Activity ▸ Transcribe the stretch of entries below from the line with "Definition of_Z (z" through the line with "Definition sub : f64", exactly and with both ends included; leave out all other lines.

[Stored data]

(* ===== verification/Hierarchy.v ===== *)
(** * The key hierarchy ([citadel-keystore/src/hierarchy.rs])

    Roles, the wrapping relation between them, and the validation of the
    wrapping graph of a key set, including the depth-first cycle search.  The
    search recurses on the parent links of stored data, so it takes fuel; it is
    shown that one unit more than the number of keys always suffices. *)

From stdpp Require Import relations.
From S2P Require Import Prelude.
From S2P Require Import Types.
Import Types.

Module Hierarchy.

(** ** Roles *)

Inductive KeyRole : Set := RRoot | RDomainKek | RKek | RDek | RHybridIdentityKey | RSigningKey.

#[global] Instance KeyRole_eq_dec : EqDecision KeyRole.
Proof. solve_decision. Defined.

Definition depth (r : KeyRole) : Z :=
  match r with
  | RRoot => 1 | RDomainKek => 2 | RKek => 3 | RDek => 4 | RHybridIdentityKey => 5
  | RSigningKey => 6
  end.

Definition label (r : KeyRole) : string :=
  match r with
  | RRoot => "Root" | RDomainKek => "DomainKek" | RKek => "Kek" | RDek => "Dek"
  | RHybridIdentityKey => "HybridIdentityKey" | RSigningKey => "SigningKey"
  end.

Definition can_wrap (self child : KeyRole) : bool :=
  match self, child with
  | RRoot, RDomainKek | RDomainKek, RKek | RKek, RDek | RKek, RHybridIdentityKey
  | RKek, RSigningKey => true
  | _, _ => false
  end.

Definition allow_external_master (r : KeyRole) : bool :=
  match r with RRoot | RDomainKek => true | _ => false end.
---
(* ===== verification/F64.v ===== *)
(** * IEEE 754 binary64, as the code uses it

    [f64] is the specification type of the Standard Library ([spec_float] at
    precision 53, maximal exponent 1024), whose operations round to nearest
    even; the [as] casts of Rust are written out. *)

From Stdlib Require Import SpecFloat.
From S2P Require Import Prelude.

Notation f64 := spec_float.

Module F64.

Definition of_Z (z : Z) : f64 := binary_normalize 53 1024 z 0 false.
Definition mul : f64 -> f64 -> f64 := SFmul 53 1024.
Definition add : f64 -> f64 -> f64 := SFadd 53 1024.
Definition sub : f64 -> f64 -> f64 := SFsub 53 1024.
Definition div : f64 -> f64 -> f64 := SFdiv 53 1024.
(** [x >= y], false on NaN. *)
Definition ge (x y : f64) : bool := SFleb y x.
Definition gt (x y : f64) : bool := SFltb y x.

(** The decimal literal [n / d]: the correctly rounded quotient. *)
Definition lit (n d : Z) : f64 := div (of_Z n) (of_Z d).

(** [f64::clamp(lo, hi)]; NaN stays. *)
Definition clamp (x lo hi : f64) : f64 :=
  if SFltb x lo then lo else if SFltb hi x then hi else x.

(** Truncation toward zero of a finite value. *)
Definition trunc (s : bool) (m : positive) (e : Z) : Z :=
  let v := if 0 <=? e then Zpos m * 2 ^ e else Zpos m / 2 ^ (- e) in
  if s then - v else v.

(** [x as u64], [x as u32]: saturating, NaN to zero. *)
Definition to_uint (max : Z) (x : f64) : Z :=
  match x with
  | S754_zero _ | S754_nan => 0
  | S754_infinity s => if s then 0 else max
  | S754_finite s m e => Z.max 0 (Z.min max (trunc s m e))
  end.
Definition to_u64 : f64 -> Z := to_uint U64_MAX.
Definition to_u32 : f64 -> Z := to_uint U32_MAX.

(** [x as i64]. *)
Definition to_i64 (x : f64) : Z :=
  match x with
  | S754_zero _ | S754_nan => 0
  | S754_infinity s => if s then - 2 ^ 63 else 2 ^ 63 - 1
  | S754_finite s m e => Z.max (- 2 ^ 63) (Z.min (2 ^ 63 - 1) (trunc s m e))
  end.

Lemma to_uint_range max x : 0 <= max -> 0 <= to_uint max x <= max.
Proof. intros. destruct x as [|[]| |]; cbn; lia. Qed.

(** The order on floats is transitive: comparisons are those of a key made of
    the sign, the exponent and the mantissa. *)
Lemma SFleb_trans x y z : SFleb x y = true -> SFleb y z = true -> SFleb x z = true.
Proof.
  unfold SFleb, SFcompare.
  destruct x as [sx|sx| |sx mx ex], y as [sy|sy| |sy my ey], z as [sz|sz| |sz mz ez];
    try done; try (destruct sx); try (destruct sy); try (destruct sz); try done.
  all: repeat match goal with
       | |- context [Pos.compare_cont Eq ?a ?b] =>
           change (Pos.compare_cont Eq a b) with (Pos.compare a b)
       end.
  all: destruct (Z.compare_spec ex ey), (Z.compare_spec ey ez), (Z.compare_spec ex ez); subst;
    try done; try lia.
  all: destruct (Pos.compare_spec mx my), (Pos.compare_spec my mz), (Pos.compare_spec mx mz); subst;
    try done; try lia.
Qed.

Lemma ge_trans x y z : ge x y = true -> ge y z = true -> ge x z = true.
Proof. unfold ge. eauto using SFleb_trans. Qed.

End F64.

Response ▸
Definition of_Z (z : Z) : f64 := binary_normalize 53 1024 z 0 false.
Definition mul : f64 -> f64 -> f64 := SFmul 53 1024.
Definition add : f64 -> f64 -> f64 := SFadd 53 1024.
Definition sub : f64 -> f64 -> f64 := SFsub 53 1024.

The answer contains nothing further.